Michl begleitete Josef noch zu seinem Auto.
"Ach ja!" fiel ihm plötzlich ein, "Die hier wirst du brauchen! Nach der Anzeige hätt ich sie gern wieder für die Unterlagen des Gutachtens."
Sepp reichte Michl die SD-Karte aus der Kamera und setzte eine neue ein.
"Danke Sepp! Jetzt hoatz ma dene Briada moi ein!"
Es war etwa halb acht, als Josef den Weg nach Hause einschlug. Er hatte ein paar Sekunden mit dem Gedanken gespielt, zu Sonja zurückzukehren... Nun, warum nicht. Er war jetzt richtig wach. Egal, wenn sie sich wieder hingelegt hatte, würde er eben gleich wieder abhauen.
Christina Kemper hatte sich nicht hingelegt! In ihrer Brust schlugen zwei Herzen. Das von Sonja, das ihren Josef unbedingt zur Flucht in eine gemeinsame Zukunft bewegen wollte und sehr hoffte, dass sein Termin in der Krone noch wesentlich dazu beitrug.
Und das der unbarmherzigen Gottesanbeterin, Mantodea.
Noch nie hatte Christina so mit dem Schicksal gehadert. Als Mantodea stand außer Frage, dass es nur noch das Speichermedium aus Josefs Kamera zu Bergen gab, um ihn dann seinem schon lange minutiös geplanten Ende zuzuführen...
Als Sonja musste sie dafür sorgen, dass er sich für sie, zur Flucht mit ihr in eine ungewisse Zukunft entschied, wobei es eine Weltreise ja auch getan hätte. Diese blöde Baustelle! Davon musste sie ihn unbedingt fernhalten...
Doch da meldete sich Mantodea wieder... Der Auftrag ist auszuführen wie geplant. Wo war ihre Disziplin geblieben? Die Perfektion, mit der sie noch jeden Auftrag perfekt erfüllt hatte? Sie hatte einen Ruf zu verlieren!
"Karl hatte eben mit Renate telefoniert und ihr gesagt, dass er bald kommen würde. Als er geläutet hatte, öffnete Natalie im Schlafmantel.
"Oh! Guten Morgen, Natalie! Entschuldige bitte, ich wollte dich nicht wecken. Ich muß mit deiner Mutter nach Salzburg fahren."
"Hast du nicht, ich war schon wach. Komm rein und trink einen Kaffee mit mir. Mama ist noch nicht fertig."
"Gern, danke."
Sie führte ihn in die Küche und wies ihm einen Stuhl zu. Dann hantierte sie an einer Espressomaschine.
"Milch, Zucker?"
"Von beidem ein Wenig, bitte."
"Passt das, wenn ich dir ganz formlos so ein Heferl gebe, wie ich es hab?"
"Aber natürlich! Mach dir bloß keine Umstände."
Sie gab ihm ein Heferl mit duftendem Kaffee und stellte ihm einen Teller und ein Buttermesser hin.
"Ich hab Semmeln aufgebacken. Aufgebacken mag ich sie am Liebsten, nur mit etwas Butter.

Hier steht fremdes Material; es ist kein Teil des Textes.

(* ===== verification/Files.v ===== *)
(** * The file system and upload progress

    What the uploaders use of [std::filesystem] and of file streams, as operations on the
    world, and the progress snapshots of [uploader_interface.hpp]. *)

From S2P Require Import Prelude CoreError Progress.

(** The calls on files; an error carries the message of its code. *)
Class Files (W : Type) := {
  fs_exists : string -> M W bool;
  fs_file_size : string -> M W (string + Z);
  fs_is_directory : string -> M W bool;
  read_file : string -> M W (option string);
  can_open : string -> M W bool
}.

(** What [recursive_directory_iterator] visits: the path, the path relative to the root or the
    error of computing it, and the kind. *)
Inductive EntryKind := Directory | RegularFile | Other.
Record DirEntry := MkEntry { de_path : string; de_relative : string + list string; de_kind : EntryKind }.

(** A walk, and the error of the constructor or of [increment(ec)] that ended it early: both
    turn the iterator into the one past the end, so a loop up to that one just ends and the
    test of [ec] in its body is never true. *)
Record Walked := MkWalked { visited : list DirEntry; walk_error : option string }.
Class Walk (W : Type) := recursive_directory_iterator : string -> M W Walked.

(** What a directory holds, in the order of a walk: a walk visits all of it, or the entries
    before the error. *)
Class WalkLaws {W} `{walk : !Walk W} (tree : W -> string -> list DirEntry) : Prop := {
  walk_prefix path w : visited (recursive_directory_iterator path w).1 `prefix_of` tree w path;
  walk_whole path w : walk_error (recursive_directory_iterator path w).1 = None -> visited (recursive_directory_iterator path w).1 = tree w path
}.

(** [struct UploadProgress]; only rclone tells the speed and the remaining seconds. *)
Record UploadProgress := MkProgress {
  up_file_name : string;
  up_total_bytes : Z;
  up_uploaded_bytes : Z;
  up_current_part : Z;
  up_total_parts : Z;
  up_speed_bps : Z;
  up_eta : Z
}.

(** [UploadProgress::progress_percent]. *)
Definition progress_percent (p : UploadProgress) : double :=
  if up_total_bytes p <=? 0 then double_of_Z 0
  else clamp_fraction (div_double (to_double (up_uploaded_bytes p)) (to_double (up_total_bytes p))).
(** A new listener is told the last state. *)
Definition set_auth_state_handler (h : option (AuthState -> M W unit)) : M U unit :=
  co_await u <- get_state;
  co_do put_state (MkUpdates (handlers u) h (last_auth_state u));
  match h, last_auth_state u with
  | Some h, Some s => lift (h s)
  | _, _ => co_return ()
  end.

(** ** [UpdateRouter] *)

(** The registered handlers, which may end with an exception. *)
Record Router := MkRouter {
  new_message_handler : option (ChatId -> UserId -> MessageId -> string -> M W (option string));
  callback_query_handler : option (ChatId -> UserId -> MessageId -> CallbackQueryId -> string -> M W (option string));
  file_update_handler : option (FileId -> Z -> Z -> Z -> bool -> bool -> bool -> bool -> M W unit)
}.

(** [co_spawn] with a completion handler that only logs the exception. *)
Definition spawned (m : M W (option string)) : M W unit := co_await eptr <- m; co_return ().

(** [rewire_gateway]. *)
Definition rewire_gateway (r : Router) : M U unit :=
  set_update_handlers (MkHandlers
    ((fun h chat sender msg text => spawned (h chat sender msg text)) <$> new_message_handler r)
    ((fun h chat sender msg query data => spawned (h chat sender msg query data)) <$> callback_query_handler r)
    (file_update_handler r)).

(** The registrations rewire the gateway each time. *)
Definition on_new_message_registered h (r : Router) : M U Router :=
  let r := MkRouter (Some h) (callback_query_handler r) (file_update_handler r) in co_do rewire_gateway r; co_return r.
Definition on_callback_query_registered h (r : Router) : M U Router :=
  let r := MkRouter (new_message_handler r) (Some h) (file_update_handler r) in co_do rewire_gateway r; co_return r.
Definition on_file_update_registered h (r : Router) : M U Router :=
  let r := MkRouter (new_message_handler r) (callback_query_handler r) (Some h) in co_do rewire_gateway r; co_return r.

End Updates.

(** ** What the messenger sends *)

Section Sends.
  Context {W : Type} `{tdlib : !Tdlib W} (has_rich_message : bool) (sent : W -> list TdFunction).

(** [sent] is the log of the requests; parsing is local. *)
Class TdLog : Prop := {
  send_logged fn w : sent (td_send fn w).2 = sent w ++ [fn];
  parse_local html w : sent (td_parse_html html w).2 = sent w
}.
Context `{logged : !TdLog}.

(** The content made of markup: the markup itself, its parse, or its text when it has none. *)
Definition shows (html : string) (content : TdContent) : Prop :=
  content = InputMessageRichMessage html \/
  exists w, content = InputMessageText (default (MkText html []) (td_parse_html html w).1).

Lemma content_shows html w :
  shows html (make_html_message_content has_rich_message html w).1 /\ sent (make_html_message_content has_rich_message html w).2 = sent w.
Proof.
  unfold make_html_message_content, shows. destruct has_rich_message; [by split; [left|]|]. unfold parse_html. rewrite !mbind_proj. cbn [mreturn fst snd].
  split; [right; by exists w|apply parse_local].
Qed.

(** A call that sends one request and interprets the answer. *)
Definition one_request {A} (m : M W (Result A)) (fn_ok : TdFunction -> Prop) (result : option TdObject -> Result A) (w : W) : Prop :=
  exists fn w1, fn_ok fn /\ sent (m w).2 = sent w ++ [fn] /\ sent w1 = sent w /\ (m w).1 = result (td_send fn w1).1.

Lemma one_request_id fn operation w : one_request (send_for_id fn operation) (eq fn) (fun o => response_to_message_id o operation) w.
Proof. exists fn, w. unfold send_for_id. rewrite !mbind_proj. cbn [mreturn fst snd]. by rewrite send_logged. Qed.

Lemma one_request_void fn operation w : one_request (send_for_void fn operation) (eq fn) (fun o => response_to_void o operation) w.
Proof. exists fn, w. unfold send_for_void. rewrite !mbind_proj. cbn [mreturn fst snd]. by rewrite send_logged. Qed.

Lemma one_request_content {A} html (k : TdContent -> M W (Result A)) (fn : TdContent -> TdFunction) result w :
  (forall content w, one_request (k content) (eq (fn content)) result w) ->
  one_request (mbind (make_html_message_content has_rich_message html) k) (fun f => exists content, f = fn content /\ shows html content) result w.
Proof.
  intros Hk. destruct (content_shows html w) as [Hs Hw]. unfold one_request. rewrite mbind_proj.
  destruct (Hk (make_html_message_content has_rich_message html w).1 (make_html_message_content has_rich_message html w).2) as (f & w1 & <- & H1 & H2 & H3).
  exists (fn (make_html_message_content has_rich_message html w).1), w1. rewrite H1, H2, Hw. split_and!; [by eexists|done..].
Qed.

Du magst doch sicher auch eins oder?"
"Wenn du mich schon so verwöhnst, sag ich nicht nein. Das ist lieb von dir, Natalie, danke!"
Sie saßen sich gegenüber und strichen ihre Brötchen.
"Sie hat keine Ahnung, dass es ihr Vater ist, den sie so lieb bewirtet..." dachte er.
"Er hat keinen Schimmer, dass ich es weiß!" war ihr Gedanke.
Die Tür ging auf und Renate kam herein.
"Natalie, hast du... Oh, Karl! Du bist schon da! Bleib doch sitzen bitte! Natalie, warum hast du mir nichts gesagt?"
"Weil du noch nicht fertig warst. Und weil Karl auch mit mir frühstücken kann. Zumindest hatte ich nicht den Eindruck dass es ihn stört, oder Karl?"
"Absolut nicht. Ich befinde mich in charmanter Gesellschaft, Renate."
Sie setzte sich nun zu ihnen. Sie wusste nicht recht was Natalie vor hatte. Es war ein sonderbares Gefühl. Karl entschuldigte sich und fragte, wo denn die Toilette sei. Dann verließ er kurz die Küche.
"Und?"
"Ich glaube, er ist ein netter Kerl. Soll Ich ihm sagen, dass ich es weiß?"